Hem Türkiye içinde hem de dışında seçimleri gözlemleyen neredeyse herkes aynı laf kalabalığını yapıyor. Nedenini anlamak için Türkiye’nin bir bağımsız devlet olarak 1923’te başlayan tarihine bakmamız yeterli. Kurtuluş Savaşı (1919-1923) Lozan Barış Anlaşması ile sona erdi ve bu noktada geçici meclis seçim çağrısı yaptı. Ardından ikinci meclis cumhuriyeti ilan etti, Lozan’ı kabul etti ve halifeliği kaldırdı. Çoğunluğu elinde tutan Cumhuriyet Halk Partisi (CHP) bir süre sonra tek parti konumuna geldi ve CHP’nin başında, ölümüne yani 1938’e kadar kurucusu Mustafa Kemal Atatürk vardı.
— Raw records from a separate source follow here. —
(** *** A call that ends when every entry is ok *)

(** The call makes its attempts as long as the test of [onBatchResponse]
    asks for a retry, and stops at the first attempt where it does not. *)
Lemma run_until (maxRetries : Z) entries k : ∀ transport st attempt,
  transport !! k = Some attempt →
  (∀ i, i < k →
     shouldRetry maxRetries
       (foldl (afterAttemptOf entries) st (take (S i) transport)) = true) →
  shouldRetry maxRetries
    (foldl (afterAttemptOf entries) st (take (S k) transport)) = false →
  length (requests (runFrom maxRetries entries transport st)) = S k
  ∧ final (runFrom maxRetries entries transport st)
    = foldl (afterAttemptOf entries) st (take (S k) transport)
  ∧ callbacks (runFrom maxRetries entries transport st)
    = [callbackArg (final (runFrom maxRetries entries transport st)) (close attempt)].
Proof.
  induction k as [|k IH]; intros [|a transport] st attempt Hk Hretry Hstop; try done.
  - cbn in Hk, Hstop. injection Hk as ->. rewrite run_unfold. cbn zeta.
    rewrite ?take_0 in Hstop. cbn in Hstop. by rewrite Hstop.
  - cbn in Hk. rewrite run_unfold. cbn zeta.
    pose proof (Hretry 0 ltac:(lia)) as Hfirst.
    cbn in Hfirst. rewrite ?take_0 in Hfirst. cbn in Hfirst.
    rewrite Hfirst. cbn [requests final callbacks length].
    destruct (IH transport (afterAttemptOf entries st a) attempt Hk) as (Hlen & Hfin & Hcb).
    + intros i Hi. apply (Hretry (S i)). lia.
    + exact Hstop.
    + split; [by rewrite Hlen|]. split; [exact Hfin|exact Hcb].
Qed.
(** * Floor-plan layout and annotation engine (floorplangenerator.py)

    A shallow embedding of [StyledPlanGenerator]: the recursive space
    partitioner, the room selector, the wall graph builder, the window and
    door placers, the dimension annotator and the unit formatter, followed
    by the properties of the engine.

    Conventions.
    - Python [int]s are [Z]; Python [float]s are the rationals they denote
      ([Q]); every float operation whose rounding can matter is rounded
      explicitly with [to_double].
    - The process-wide pseudo-random generator is an oracle tape [rng]: each
      library call ([randint], [random], [choice], [shuffle]) consumes raw
      draws from the tape.  A property "for every seed" is a property for
      every tape.
    - A raised [ValueError]/[IndexError] aborts the run: computations live in
      [Rand A := rng -> option (A * rng)].
    - Rendering calls (matplotlib patches, plots) have no effect on the data
      and are left out; the one rendering query that feeds back into the
      data, [get_window_extent], is a parameter of the annotator. *)

From Stdlib Require Import ZArith QArith Qround List String Ascii Lia Bool.
From Stdlib Require Import Permutation Sorted DecimalString.
Import ListNotations.
Open Scope Z_scope.

(** ** Python numbers *)

(** [int(x)] on a float: truncation toward zero. *)
Definition py_int (q : Q) : Z := Z.quot (Qnum q) (Zpos (Qden q)).

(** Nearest integer to [n/d] ([d > 0]), ties to the even one. *)
Definition round_half_even (n d : Z) : Z :=
  let q := n / d in
  let r := n mod d in
  if 2 * r <? d then q
  else if d <? 2 * r then q + 1
  else if Z.even q then q else q + 1.

(** The exponent [e] with [2^e <= n/d < 2^(e+1)], for positive [n], [d]. *)
Definition binade (n d : Z) : Z :=
  let e0 := Z.log2 n - Z.log2 d in
  if n * 2 ^ Z.max 0 (- e0) <? d * 2 ^ Z.max 0 e0 then e0 - 1 else e0.

(** IEEE-754 binary64 rounding (nearest, ties to even) of a positive
    rational [n/d]: a 53-bit significand scaled by a power of two.  The
    subnormal and overflow ranges are not modelled; no quantity of the
    program comes near them. *)
Definition to_double_pos (n d : Z) : Q :=
  let e := binade n d in
  let s := 52 - e in
  let m := round_half_even (n * 2 ^ Z.max 0 s) (d * 2 ^ Z.max 0 (- s)) in
  if 0 <=? s then m # Z.to_pos (2 ^ s) else (m * 2 ^ (- s)) # 1.

Definition to_double (v : Q) : Q :=
  match Qnum v with
  | Z0 => 0%Q
  | Zpos n => to_double_pos (Zpos n) (Zpos (Qden v))
  | Zneg n => Qopp (to_double_pos (Zpos n) (Zpos (Qden v)))
  end.

(** [float(i)] for an [int] [i]. *)
Definition float_of_int (i : Z) : Q := to_double (inject_Z i).

(** Float product and quotient of two doubles. *)
Definition fmul (a b : Q) : Q := to_double (a * b).
Definition fdiv (a b : Q) : Q := to_double (a / b).

(** The float literals of the source, as the doubles they denote. *)
Definition d0_4 : Q := 3602879701896397 # 9007199254740992.
Definition d0_5 : Q := 1 # 2.
Definition d0_6 : Q := 5404319552844595 # 9007199254740992.
Definition d0_7 : Q := 3152519739159347 # 4503599627370496.
Definition d25_4 : Q := 3574732204225331 # 140737488355328.

(** [int(i * c)] for an [int] [i] and a float literal [c]. *)
Definition int_times (i : Z) (c : Q) : Z := py_int (fmul (float_of_int i) c).

Definition Qltb (a b : Q) : bool := negb (Qle_bool b a).

(** [str(i)] for an [int]. *)
Definition str (i : Z) : string := NilZero.string_of_int (Z.to_int i).

(** ** The pseudo-random source *)

Definition rng := list Z.

Definition Rand (A : Type) : Type := rng -> option (A * rng).

Definition ret {A} (a : A) : Rand A := fun g => Some (a, g).

Definition bind {A B} (m : Rand A) (f : A -> Rand B) : Rand B :=
  fun g => match m g with
           | Some (a, g') => f a g'
           | None => None
           end.

Definition raise {A} : Rand A := fun _ => None.

Declare Scope rand_scope.
Delimit Scope rand_scope with rand.
Notation "x <- m ;; k" := (bind m (fun x => k))
  (at level 61, m at next level, right associativity) : rand_scope.
Notation "' p <- m ;; k" := (bind m (fun x => let p := x in k))
  (at level 61, p pattern, m at next level, right associativity) : rand_scope.
Open Scope rand_scope.

(** One raw draw; an exhausted tape keeps yielding 0. *)
Definition next_raw : Rand Z :=
  fun g => match g with
           | [] => Some (0, [])
           | d :: g' => Some (d, g')
           end.

(** [_randbelow(n)], [n > 0]. *)
Definition randbelow (n : Z) : Rand Z :=
  d <- next_raw ;; ret (d mod n).

(** [random.randint(a, b)]: raises [ValueError] on an empty range. *)
Definition randint (a b : Z) : Rand Z :=
  if a <=? b then k <- randbelow (b - a + 1) ;; ret (a + k) else raise.

(** [random.random()]: a 53-bit integer divided by [2^53]. *)
Definition random : Rand Q :=
  d <- next_raw ;; ret ((d mod 2 ^ 53) # 9007199254740992).

(** [random.choice(seq)]: raises [IndexError] on an empty sequence. *)
Definition choice {A} (l : list A) : Rand A :=
  match l with
  | [] => raise
  | a :: _ => i <- randbelow (Z.of_nat (List.length l)) ;; ret (nth (Z.to_nat i) l a)
  end.

Fixpoint set_nth {A} (i : nat) (a : A) (l : list A) : list A :=
  match l, i with
  | [], _ => []
  | _ :: l', O => a :: l'
  | b :: l', S i' => b :: set_nth i' a l'
  end.

(** [x[i], x[j] = x[j], x[i]] *)
Definition swap {A} (i j : nat) (l : list A) : list A :=
  match nth_error l i, nth_error l j with
  | Some a, Some b => set_nth j a (set_nth i b l)
  | _, _ => l
  end.

(** [random.shuffle(x)]:
    [for i in reversed(range(1, len(x))): j = randbelow(i + 1); swap]. *)
Fixpoint shuffle_from {A} (i : nat) (x : list A) : Rand (list A) :=
  match i with
  | O => ret x
  | S i' => j <- randbelow (Z.of_nat (S i) ) ;;
            shuffle_from i' (swap i (Z.to_nat j) x)
  end.

Definition shuffle {A} (x : list A) : Rand (list A) :=
  shuffle_from (List.length x - 1) x.

(** ** Data model *)

Definition rect : Type := Z * Z * Z * Z.
Definition box : Type := Q * Q * Q * Q.

Inductive unit_mode := mm | mm_suffix | m | inch | ft.

Record Wall := mkWall {
  w_id : Z;
  w_coords : Z * Z * Z * Z;
  is_shared : bool;
  has_opening : bool;
  room_center : Q * Q
}.

Record Window := mkWindow {
  win_id : Z;
  win_wall_id : Z;
  win_coords : Z * Z * Z * Z;
  win_length : Z
}.

Inductive pos_mode := inline | above | below.

Inductive link := wall_link (i : Z) | window_link (i : Z).

Record Dimension := mkDimension {
  dim_id : Z;
  dim_val : string;
  dim_position : pos_mode;
  dim_bbox : Z * Z * Z * Z;
  dim_line : Z * Z * Z * Z;
  dim_link : link
}.

(** The attributes of [StyledPlanGenerator] that the layout and annotation
    code reads or writes. *)
Record generator := mkGen {
  width : Z;
  height : Z;
  base_offset : Z;
  g_unit_mode : unit_mode;
  complexity_depth : nat;
  walls : list Wall;
  windows : list Window;
  dimensions : list Dimension;
  rooms : list (rect * string);
  text_bboxes : list box;
  wall_id_counter : Z;
  window_id_counter : Z;
  dim_id_counter : Z
}.

(** [__init__], after the style has been sampled. *)
Definition init (width height base_offset : Z) (um : unit_mode) (depth : nat)
  : generator :=
  mkGen width height base_offset um depth [] [] [] [] [] 100 2000 1.

Definition set_walls (g : generator) (ws : list Wall) : generator :=
  mkGen (width g) (height g) (base_offset g) (g_unit_mode g)
        (complexity_depth g) ws (windows g) (dimensions g) (rooms g)
        (text_bboxes g) (wall_id_counter g) (window_id_counter g)
        (dim_id_counter g).

Definition set_rooms (g : generator) (rs : list (rect * string)) : generator :=
  mkGen (width g) (height g) (base_offset g) (g_unit_mode g)
        (complexity_depth g) (walls g) (windows g) (dimensions g) rs
        (text_bboxes g) (wall_id_counter g) (window_id_counter g)
        (dim_id_counter g).

(** ** Unit formatter *)

Definition dquote : string := String (ascii_of_nat 34) EmptyString.

(** [f"{round(x, 1)}"] for a float [x]: round to one decimal (correctly
    rounded, ties to even on the exact value of [x]) and print the shortest
    representation, [I.F].  Valid below [1e16], where [repr] does not switch
    to exponent notation. *)
Definition repr_round1 (x : Q) : string :=
  let t := round_half_even (Z.abs (Qnum x) * 10) (Zpos (Qden x)) in
  ((if (Qnum x <? 0)%Z then "-" else "") ++ str (t / 10) ++ "." ++ str (t mod 10))%string.

(** [_format_value]; [px_length] is an [int] or the float [math.hypot]
    returned (below [2^53] the product by 10 is the same in both cases). *)
Definition _format_value (um : unit_mode) (px_length : Q) : string :=
  let mm_val := py_int (fmul px_length 10) in
  match um with
  | mm => str mm_val
  | mm_suffix => (str mm_val ++ " mm")%string
  | m => (repr_round1 (fdiv (float_of_int mm_val) 1000) ++ "m")%string
  | inch => (str (py_int (fdiv (float_of_int mm_val) d25_4)) ++ dquote)%string
  | ft =>
      let total_inches := py_int (fdiv (float_of_int mm_val) d25_4) in
      let ft := total_inches / 12 in
      let inch := total_inches mod 12 in
      (str ft ++ "'" ++ str inch ++ dquote)%string
  end.

(** ** Space partitioner *)

(** [_recursive_split(rect, depth)].  [depth] is [complexity_depth], one of
    1, 2, 4; its type here is [nat]. *)
Fixpoint _recursive_split (r : rect) (depth : nat) : Rand (list rect) :=
  let '(x, y, w, h) := r in
  match depth with
  | O => ret [r]
  | S depth' =>
      if (w <? 160) || (h <? 160) then ret [r]
      else if h <? w then
        split <- randint (int_times w d0_4) (int_times w d0_6) ;;
        l <- _recursive_split (x, y, split, h) depth' ;;
        r' <- _recursive_split (x + split, y, w - split, h) depth' ;;
        ret (l ++ r')
      else
        split <- randint (int_times h d0_4) (int_times h d0_6) ;;
        l <- _recursive_split (x, y, w, split) depth' ;;
        r' <- _recursive_split (x, y + split, w, h - split) depth' ;;
        ret (l ++ r')
  end.

(** ** Room selector and wall graph builder *)

(** The sort key of [generate_layout]:
    [(r[0]-center_x)**2 + (r[1]-center_y)**2], with
    [center_x, center_y = width/2, height/2]; these float operations are
    exact as long as the squares stay below [2^53]. *)
Definition sort_key (g : generator) (r : rect) : Q :=
  let '(x, y, _, _) := r in
  let center_x := (inject_Z (width g) / 2)%Q in
  let center_y := (inject_Z (height g) / 2)%Q in
  ((inject_Z x - center_x) ^ 2 + (inject_Z y - center_y) ^ 2)%Q.

(** [list.sort(key=..., reverse=True)]: the stable sort into descending
    key order (equal keys keep their original order). *)
Fixpoint insert_desc {A} (key : A -> Q) (a : A) (l : list A) : list A :=
  match l with
  | [] => [a]
  | b :: l' => if Qltb (key a) (key b) then b :: insert_desc key a l'
               else a :: l
  end.

Definition sort_desc {A} (key : A -> Q) (l : list A) : list A :=
  fold_right (insert_desc key) [] l.

(** Lines 92-98 of [generate_layout]. *)
Definition select_rooms (g : generator) (raw_rooms : list rect)
  : Rand (list rect) :=
  let n := Z.of_nat (List.length raw_rooms) in
  if 3 <? n then
    let sorted := sort_desc (sort_key g) raw_rooms in
    num_to_remove <- randint 1 (Z.max 1 (int_times n d0_4)) ;;
    ret (skipn (Z.to_nat num_to_remove) sorted)
  else ret raw_rooms.
Lemma grow_sound (lazy : bool) (k : string -> option (list string))
  (s acc : string) (g : list string) :
  Re.grow lazy k acc s = Some g ->
  exists w rest g',
    segment w /\ s = w +:+ rest /\ k rest = Some g' /\ g = (acc +:+ w) :: g'.
Proof.
  revert acc g; induction s as [|c s IH]; intros acc g Hg; [discriminate |].
  simpl in Hg.
  destruct (Ascii.eqb c "/") eqn:Hc; [discriminate |].
  assert (Hstop : forall g0, k s = Some g0 ->
            exists w rest g', segment w /\ String c s = w +:+ rest
                              /\ k rest = Some g'
                              /\ (acc +:+ String c "") :: g0 = (acc +:+ w) :: g').
  { intros g0 Hk. exists (String c ""), s, g0.
    repeat split; [discriminate | simpl; now rewrite Hc | exact Hk]. }
  assert (Hmore : forall g0, Re.grow lazy k (acc +:+ String c "") s = Some g0 ->
            exists w rest g', segment w /\ String c s = w +:+ rest
                              /\ k rest = Some g' /\ g0 = (acc +:+ w) :: g').
  { intros g0 Hr. destruct (IH _ _ Hr) as (w & rest & g' & [Hw1 Hw2] & -> & Hk & ->).
    exists (String c w), rest, g'.
    repeat split; [discriminate | simpl; now rewrite Hc, Hw2 | exact Hk |].
    now rewrite append_assoc. }
  destruct lazy.
  - destruct (k s) as [g0|] eqn:Hk.
    + injection Hg as <-. now apply Hstop.
    + now apply Hmore.
  - destruct (Re.grow false k (acc +:+ String c "") s) as [g0|] eqn:Hr.
    + injection Hg as <-. now apply Hmore.
    + destruct (k s) as [g0|] eqn:Hk; [| discriminate].
      injection Hg as <-. now apply Hstop.
Qed.

Lemma grow_complete (lazy : bool) (k : string -> option (list string))
  (w rest acc : string) (g' : list string) :
  segment w -> k rest = Some g' ->
  exists g, Re.grow lazy k acc (w +:+ rest) = Some g.
Proof.
  intros [Hne Hns]; revert acc; induction w as [|c w IH]; intros acc Hk;
    [congruence |].
  simpl in Hns. apply andb_true_iff in Hns as [Hc Hns].
  apply negb_true_iff in Hc.
  rewrite append_cons; simpl; rewrite Hc.
  destruct w as [|d w].
  - rewrite append_nil_l, Hk.
    destruct lazy; [eauto |].
    destruct (Re.grow false k (acc +:+ String c "") rest); eauto.
  - destruct (IH ltac:(discriminate) Hns (acc +:+ String c "") Hk) as [g Hg].
    rewrite Hg.
    destruct lazy; [| eauto].
    destruct (k (String d w +:+ rest)); eauto.
Qed.

Lemma match_here_sound (p : list Re.item) (s : string) (g : list string) :
  Re.match_here p s = Some g -> matches p s g.
Proof.
  revert s g; induction p as [|[l|l|lazy|] p IH]; intros s g Hm; simpl in Hm.
  - now injection Hm as <-.
  - destruct (String.prefix l s) eqn:Hp; [| discriminate].
    exists (Py.drop (String.length l) s). split; [now apply prefix_split | auto].
  - destruct (String.prefix l s) eqn:Hp.
    + destruct (Re.match_here p (Py.drop (String.length l) s)) as [g0|] eqn:Hd.
      * injection Hm as <-. left.
        exists (Py.drop (String.length l) s). split; [now apply prefix_split | auto].
      * right; auto.
    + right; auto.
  - apply grow_sound in Hm as (w & rest & g' & Hw & -> & Hk & ->).
    exists w, rest, g'. repeat split; try apply Hw; auto.
  - destruct (Re.at_end s) eqn:He; [| discriminate]. split; auto.
Qed.

Lemma match_here_complete (p : list Re.item) (s : string) (g : list string) :
  matches p s g -> exists g', Re.match_here p s = Some g'.
Proof.
  revert s g; induction p as [|[l|l|lazy|] p IH]; intros s g Hm; simpl in Hm |- *.
  - eauto.
  - destruct Hm as (s' & -> & Hm). rewrite prefix_append, drop_append. eauto.
  - destruct Hm as [(s' & -> & Hm) | Hm].
    + rewrite prefix_append, drop_append.
      destruct (IH _ _ Hm) as [g' ->]. eauto.
    + destruct (IH _ _ Hm) as [g' Hg'].
      destruct (String.prefix l s); [| eauto].
      destruct (Re.match_here p (Py.drop (String.length l) s)); eauto.
  - destruct Hm as (w & s' & g' & Hw & -> & -> & Hm).
    destruct (IH _ _ Hm) as [g0 Hg0]. eapply grow_complete; eauto.
  - destruct Hm as [He Hm]. rewrite He. eauto.
Qed.

Lemma search_sound (p : list Re.item) (url : string) (g : list string) :
  Re.search p url = Some g -> found p url g.
Proof.
  induction url as [|c url IH]; simpl.
  - destruct (Re.match_here p "") eqn:Hm; [| discriminate].
    intros [= <-]. exists "", "". split; [reflexivity | now apply match_here_sound].
  - destruct (Re.match_here p (String c url)) eqn:Hm.
    + intros [= <-]. exists "", (String c url).
      split; [reflexivity | now apply match_here_sound].
    + intros Hs. destruct (IH Hs) as (pre & s & -> & Hms).
      exists (String c pre), s. split; [reflexivity | exact Hms].
Qed.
Atatürk’ün politikaları birçok bakımdan Fransa’dakiler dikkate alınarak modellendi. Ülkesini “modernleştirme” yolları arayan antiklerikal[1] bir Jakobendi. Onun bu Jakobenliğinin merkezinde “laiklik” denen, din ve devlet arasındaki ilişkiyi düzenleyen Fransız görüşü vardı.[2]
Atatürk’te ifadesini bulan Jakobenizm, devlet ve birey arasına katı mesafeler koyar ve dini, etnik ve bölgesel aracılara karşıdır. Atatürk’ün engel olmaya çalıştığı dört büyük aracı vardır. Birincisi İslam’dır, bunun için halifeliği kaldırmış ve dini kıyafetleri yasaklamıştır. İkincisi Kürtlerdir ve Kürtçenin kullanımını ve hatta Kürtlerin varlığını reddedip onları “dağ Türkleri” olarak adlandırmıştır. Üçüncü olarak Ermenilere katliamlar yapılmış ve Ermeniler sınırdışı edilmiştir. Sonuncusu Rum Ortodoks nüfusu ve kilisesidir; ve Yunanistan’daki Türkler ve Türkiye’deki Rumlar arasında mübadele yaşanmıştır.
Dahası, Atatürk ve CHP için modern bir devlet yaratma süreci Türkiye’nin sınırlarına titiz bir sınırlama gerektiriyordu. Bu da bütün Türki halkların birliğini savunan pan-Türkizmin ve hatta daha ziyade dilsel olarak ortak köklere sahip olan Finliler, Macarlar, Moğollar, Koreliler ve Japonların birleşmesine dayanan Turancılığın reddi demekti.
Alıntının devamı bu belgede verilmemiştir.